| GIVEN DATA |
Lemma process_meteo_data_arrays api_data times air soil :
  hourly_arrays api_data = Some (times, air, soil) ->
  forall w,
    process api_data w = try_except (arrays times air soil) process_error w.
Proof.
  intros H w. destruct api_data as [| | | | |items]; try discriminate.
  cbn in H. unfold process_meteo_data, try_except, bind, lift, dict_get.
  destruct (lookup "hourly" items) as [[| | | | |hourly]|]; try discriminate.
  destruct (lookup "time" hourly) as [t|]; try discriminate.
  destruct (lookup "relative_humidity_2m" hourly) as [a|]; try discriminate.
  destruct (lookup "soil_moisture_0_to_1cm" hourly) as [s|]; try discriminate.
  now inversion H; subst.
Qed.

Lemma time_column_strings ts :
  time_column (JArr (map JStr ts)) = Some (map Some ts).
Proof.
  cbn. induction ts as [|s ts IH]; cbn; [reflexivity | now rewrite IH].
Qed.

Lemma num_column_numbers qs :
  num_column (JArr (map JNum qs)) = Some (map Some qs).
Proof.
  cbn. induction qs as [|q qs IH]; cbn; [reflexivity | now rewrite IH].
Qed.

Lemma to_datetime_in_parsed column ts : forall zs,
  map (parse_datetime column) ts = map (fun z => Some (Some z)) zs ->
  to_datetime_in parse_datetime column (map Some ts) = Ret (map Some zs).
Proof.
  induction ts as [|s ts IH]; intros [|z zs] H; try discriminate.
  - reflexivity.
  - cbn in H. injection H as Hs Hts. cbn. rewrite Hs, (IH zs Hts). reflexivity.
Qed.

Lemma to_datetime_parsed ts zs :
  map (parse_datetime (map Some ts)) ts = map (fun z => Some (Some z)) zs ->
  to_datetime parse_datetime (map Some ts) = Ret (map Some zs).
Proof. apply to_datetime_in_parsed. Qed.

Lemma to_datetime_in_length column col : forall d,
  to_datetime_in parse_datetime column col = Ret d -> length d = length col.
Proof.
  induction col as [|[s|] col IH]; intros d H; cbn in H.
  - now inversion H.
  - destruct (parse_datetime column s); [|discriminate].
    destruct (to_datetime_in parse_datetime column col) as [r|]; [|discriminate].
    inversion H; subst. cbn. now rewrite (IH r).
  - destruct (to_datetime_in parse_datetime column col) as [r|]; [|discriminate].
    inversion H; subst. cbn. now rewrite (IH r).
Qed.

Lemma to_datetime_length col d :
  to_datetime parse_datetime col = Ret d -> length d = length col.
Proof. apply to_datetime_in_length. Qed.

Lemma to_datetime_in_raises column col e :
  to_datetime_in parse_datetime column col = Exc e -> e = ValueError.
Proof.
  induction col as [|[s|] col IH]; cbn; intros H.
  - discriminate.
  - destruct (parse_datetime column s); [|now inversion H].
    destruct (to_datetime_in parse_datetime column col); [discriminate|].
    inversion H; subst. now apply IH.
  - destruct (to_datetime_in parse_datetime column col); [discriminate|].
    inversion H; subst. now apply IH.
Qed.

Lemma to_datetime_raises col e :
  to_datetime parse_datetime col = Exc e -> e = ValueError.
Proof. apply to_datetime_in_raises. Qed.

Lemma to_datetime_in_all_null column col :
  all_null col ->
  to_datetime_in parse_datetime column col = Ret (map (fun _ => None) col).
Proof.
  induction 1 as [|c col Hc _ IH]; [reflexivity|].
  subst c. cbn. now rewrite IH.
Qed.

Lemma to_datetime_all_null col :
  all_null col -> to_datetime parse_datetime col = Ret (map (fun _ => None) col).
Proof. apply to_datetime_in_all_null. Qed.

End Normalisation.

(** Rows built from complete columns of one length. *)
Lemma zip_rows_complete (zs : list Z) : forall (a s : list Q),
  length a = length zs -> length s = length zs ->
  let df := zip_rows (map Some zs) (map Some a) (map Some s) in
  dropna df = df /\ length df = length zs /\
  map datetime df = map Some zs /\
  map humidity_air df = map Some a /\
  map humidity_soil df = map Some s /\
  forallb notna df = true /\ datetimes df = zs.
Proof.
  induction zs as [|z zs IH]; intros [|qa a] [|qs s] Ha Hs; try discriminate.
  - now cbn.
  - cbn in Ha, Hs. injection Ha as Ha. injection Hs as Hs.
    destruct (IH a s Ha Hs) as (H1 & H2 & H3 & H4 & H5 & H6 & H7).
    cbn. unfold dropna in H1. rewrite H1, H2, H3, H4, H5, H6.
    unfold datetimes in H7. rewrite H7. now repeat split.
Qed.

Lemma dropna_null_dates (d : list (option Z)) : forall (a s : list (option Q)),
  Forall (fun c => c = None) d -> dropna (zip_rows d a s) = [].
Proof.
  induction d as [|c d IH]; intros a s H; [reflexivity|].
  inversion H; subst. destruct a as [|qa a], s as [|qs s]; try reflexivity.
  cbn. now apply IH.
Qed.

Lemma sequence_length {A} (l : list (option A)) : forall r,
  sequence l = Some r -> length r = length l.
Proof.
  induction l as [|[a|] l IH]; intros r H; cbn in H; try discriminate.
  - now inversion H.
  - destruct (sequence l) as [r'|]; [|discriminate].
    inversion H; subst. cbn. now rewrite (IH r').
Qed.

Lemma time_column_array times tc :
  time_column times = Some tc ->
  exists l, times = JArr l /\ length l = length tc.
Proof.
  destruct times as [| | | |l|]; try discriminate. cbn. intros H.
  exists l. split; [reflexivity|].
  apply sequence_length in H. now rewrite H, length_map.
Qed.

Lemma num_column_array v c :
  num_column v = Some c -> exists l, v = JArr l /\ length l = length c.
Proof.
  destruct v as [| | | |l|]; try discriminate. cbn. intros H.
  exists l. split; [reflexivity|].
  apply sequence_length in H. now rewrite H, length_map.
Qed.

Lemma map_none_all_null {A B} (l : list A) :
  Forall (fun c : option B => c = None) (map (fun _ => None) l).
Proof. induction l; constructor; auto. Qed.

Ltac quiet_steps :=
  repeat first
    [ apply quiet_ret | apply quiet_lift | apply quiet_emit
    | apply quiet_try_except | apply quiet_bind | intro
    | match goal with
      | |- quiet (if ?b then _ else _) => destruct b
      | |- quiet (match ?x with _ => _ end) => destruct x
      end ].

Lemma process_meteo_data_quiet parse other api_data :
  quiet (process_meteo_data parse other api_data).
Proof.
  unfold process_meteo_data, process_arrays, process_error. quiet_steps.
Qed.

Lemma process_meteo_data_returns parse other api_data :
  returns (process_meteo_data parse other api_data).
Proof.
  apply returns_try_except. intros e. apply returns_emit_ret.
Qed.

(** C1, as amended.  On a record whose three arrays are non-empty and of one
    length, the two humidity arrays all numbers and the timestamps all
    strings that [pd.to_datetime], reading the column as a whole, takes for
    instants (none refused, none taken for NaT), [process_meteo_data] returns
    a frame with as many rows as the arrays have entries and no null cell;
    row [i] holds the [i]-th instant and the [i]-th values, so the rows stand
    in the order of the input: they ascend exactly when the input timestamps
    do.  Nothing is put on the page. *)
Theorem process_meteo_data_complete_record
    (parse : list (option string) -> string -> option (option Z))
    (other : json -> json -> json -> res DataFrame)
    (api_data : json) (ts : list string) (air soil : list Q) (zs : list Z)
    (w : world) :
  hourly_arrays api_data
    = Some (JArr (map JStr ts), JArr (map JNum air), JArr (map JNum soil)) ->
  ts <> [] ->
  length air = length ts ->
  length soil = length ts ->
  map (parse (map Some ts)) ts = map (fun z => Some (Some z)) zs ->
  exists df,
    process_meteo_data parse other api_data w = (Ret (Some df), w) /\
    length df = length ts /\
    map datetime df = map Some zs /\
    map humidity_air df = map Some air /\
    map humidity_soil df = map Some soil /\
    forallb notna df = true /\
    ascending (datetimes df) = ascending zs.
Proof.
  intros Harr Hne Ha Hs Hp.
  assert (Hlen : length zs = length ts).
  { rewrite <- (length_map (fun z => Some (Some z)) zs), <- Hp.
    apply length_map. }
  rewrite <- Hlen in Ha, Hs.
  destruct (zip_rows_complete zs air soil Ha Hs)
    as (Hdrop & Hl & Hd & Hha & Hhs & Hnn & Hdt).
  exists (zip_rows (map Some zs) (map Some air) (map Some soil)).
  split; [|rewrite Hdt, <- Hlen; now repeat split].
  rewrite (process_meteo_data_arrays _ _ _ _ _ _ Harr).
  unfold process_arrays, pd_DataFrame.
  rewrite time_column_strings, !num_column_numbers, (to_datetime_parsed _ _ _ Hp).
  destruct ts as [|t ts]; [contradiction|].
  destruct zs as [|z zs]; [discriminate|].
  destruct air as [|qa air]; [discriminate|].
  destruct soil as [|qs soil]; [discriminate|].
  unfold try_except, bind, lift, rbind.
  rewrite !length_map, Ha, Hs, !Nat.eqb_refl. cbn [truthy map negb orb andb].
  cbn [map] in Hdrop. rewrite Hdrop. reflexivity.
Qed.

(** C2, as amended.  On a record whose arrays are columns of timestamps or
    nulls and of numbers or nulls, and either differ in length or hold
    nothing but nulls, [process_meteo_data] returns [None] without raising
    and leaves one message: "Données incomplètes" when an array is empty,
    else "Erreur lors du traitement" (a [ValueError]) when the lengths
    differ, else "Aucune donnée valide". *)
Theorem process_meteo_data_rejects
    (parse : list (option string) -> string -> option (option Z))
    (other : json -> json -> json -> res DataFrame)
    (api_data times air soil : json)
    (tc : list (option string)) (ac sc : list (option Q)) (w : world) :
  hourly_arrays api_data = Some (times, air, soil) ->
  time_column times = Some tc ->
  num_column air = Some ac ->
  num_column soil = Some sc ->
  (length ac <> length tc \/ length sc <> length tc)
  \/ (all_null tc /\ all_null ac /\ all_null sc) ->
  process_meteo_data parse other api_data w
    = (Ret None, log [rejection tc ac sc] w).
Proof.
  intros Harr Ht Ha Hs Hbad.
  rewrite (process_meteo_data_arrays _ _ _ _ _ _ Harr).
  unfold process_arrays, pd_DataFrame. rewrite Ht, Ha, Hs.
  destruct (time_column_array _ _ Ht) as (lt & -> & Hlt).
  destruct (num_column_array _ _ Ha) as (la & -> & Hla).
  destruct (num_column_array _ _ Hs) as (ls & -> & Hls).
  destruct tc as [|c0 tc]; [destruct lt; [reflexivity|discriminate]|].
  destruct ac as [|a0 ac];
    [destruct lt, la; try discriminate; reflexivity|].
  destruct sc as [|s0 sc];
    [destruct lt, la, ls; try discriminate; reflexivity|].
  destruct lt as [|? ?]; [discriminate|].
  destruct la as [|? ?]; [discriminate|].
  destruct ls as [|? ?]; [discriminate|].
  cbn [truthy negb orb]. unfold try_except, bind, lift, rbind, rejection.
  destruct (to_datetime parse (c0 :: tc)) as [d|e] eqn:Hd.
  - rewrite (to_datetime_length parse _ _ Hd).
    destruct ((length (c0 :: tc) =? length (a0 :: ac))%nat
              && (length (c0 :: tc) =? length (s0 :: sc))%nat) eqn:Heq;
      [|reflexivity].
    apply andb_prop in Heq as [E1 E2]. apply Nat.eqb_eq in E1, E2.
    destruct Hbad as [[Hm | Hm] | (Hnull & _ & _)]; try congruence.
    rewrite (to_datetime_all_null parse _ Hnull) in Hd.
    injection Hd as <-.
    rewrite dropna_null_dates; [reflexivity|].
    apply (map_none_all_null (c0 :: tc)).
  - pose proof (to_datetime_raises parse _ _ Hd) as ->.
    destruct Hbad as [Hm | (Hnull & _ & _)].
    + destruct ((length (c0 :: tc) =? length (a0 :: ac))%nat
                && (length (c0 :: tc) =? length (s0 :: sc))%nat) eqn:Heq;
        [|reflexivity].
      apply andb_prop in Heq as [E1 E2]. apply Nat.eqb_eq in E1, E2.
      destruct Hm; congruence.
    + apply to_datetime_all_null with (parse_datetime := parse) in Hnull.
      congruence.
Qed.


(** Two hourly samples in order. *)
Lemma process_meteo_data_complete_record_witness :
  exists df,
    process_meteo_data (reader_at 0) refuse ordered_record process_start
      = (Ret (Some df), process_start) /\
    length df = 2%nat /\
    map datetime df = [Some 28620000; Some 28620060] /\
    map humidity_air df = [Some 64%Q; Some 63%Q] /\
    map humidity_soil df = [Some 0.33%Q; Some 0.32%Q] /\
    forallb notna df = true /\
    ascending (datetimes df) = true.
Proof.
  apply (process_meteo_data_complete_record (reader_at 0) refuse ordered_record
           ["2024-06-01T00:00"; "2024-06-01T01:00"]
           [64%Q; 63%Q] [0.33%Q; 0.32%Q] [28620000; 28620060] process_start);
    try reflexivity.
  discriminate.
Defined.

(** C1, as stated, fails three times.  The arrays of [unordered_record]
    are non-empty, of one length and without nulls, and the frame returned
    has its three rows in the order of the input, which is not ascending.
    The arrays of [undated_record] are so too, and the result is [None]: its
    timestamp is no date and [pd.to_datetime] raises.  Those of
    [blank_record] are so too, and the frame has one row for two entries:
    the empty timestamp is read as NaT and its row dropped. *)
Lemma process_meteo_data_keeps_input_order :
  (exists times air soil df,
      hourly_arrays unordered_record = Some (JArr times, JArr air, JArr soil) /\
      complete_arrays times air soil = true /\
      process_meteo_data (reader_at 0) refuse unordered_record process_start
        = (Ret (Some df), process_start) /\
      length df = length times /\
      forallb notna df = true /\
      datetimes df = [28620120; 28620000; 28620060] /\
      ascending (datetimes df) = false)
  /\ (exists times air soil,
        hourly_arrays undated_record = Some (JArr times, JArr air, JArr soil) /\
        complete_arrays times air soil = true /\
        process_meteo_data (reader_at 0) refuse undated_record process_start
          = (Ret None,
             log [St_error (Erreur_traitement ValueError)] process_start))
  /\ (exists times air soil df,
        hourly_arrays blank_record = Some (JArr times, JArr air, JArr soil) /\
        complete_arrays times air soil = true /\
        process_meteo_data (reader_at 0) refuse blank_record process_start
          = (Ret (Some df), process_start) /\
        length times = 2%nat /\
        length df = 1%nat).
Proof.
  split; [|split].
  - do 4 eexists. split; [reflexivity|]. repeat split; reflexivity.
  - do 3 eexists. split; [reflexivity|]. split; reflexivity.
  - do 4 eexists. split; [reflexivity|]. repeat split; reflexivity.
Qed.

| YOUR TASK |
If a line in the records above holds the string "Hbad", copy it out.

| RESPONSE AREA |
  intros Harr Ht Ha Hs Hbad.
    destruct Hbad as [[Hm | Hm] | (Hnull & _ & _)]; try congruence.
    destruct Hbad as [Hm | (Hnull & _ & _)].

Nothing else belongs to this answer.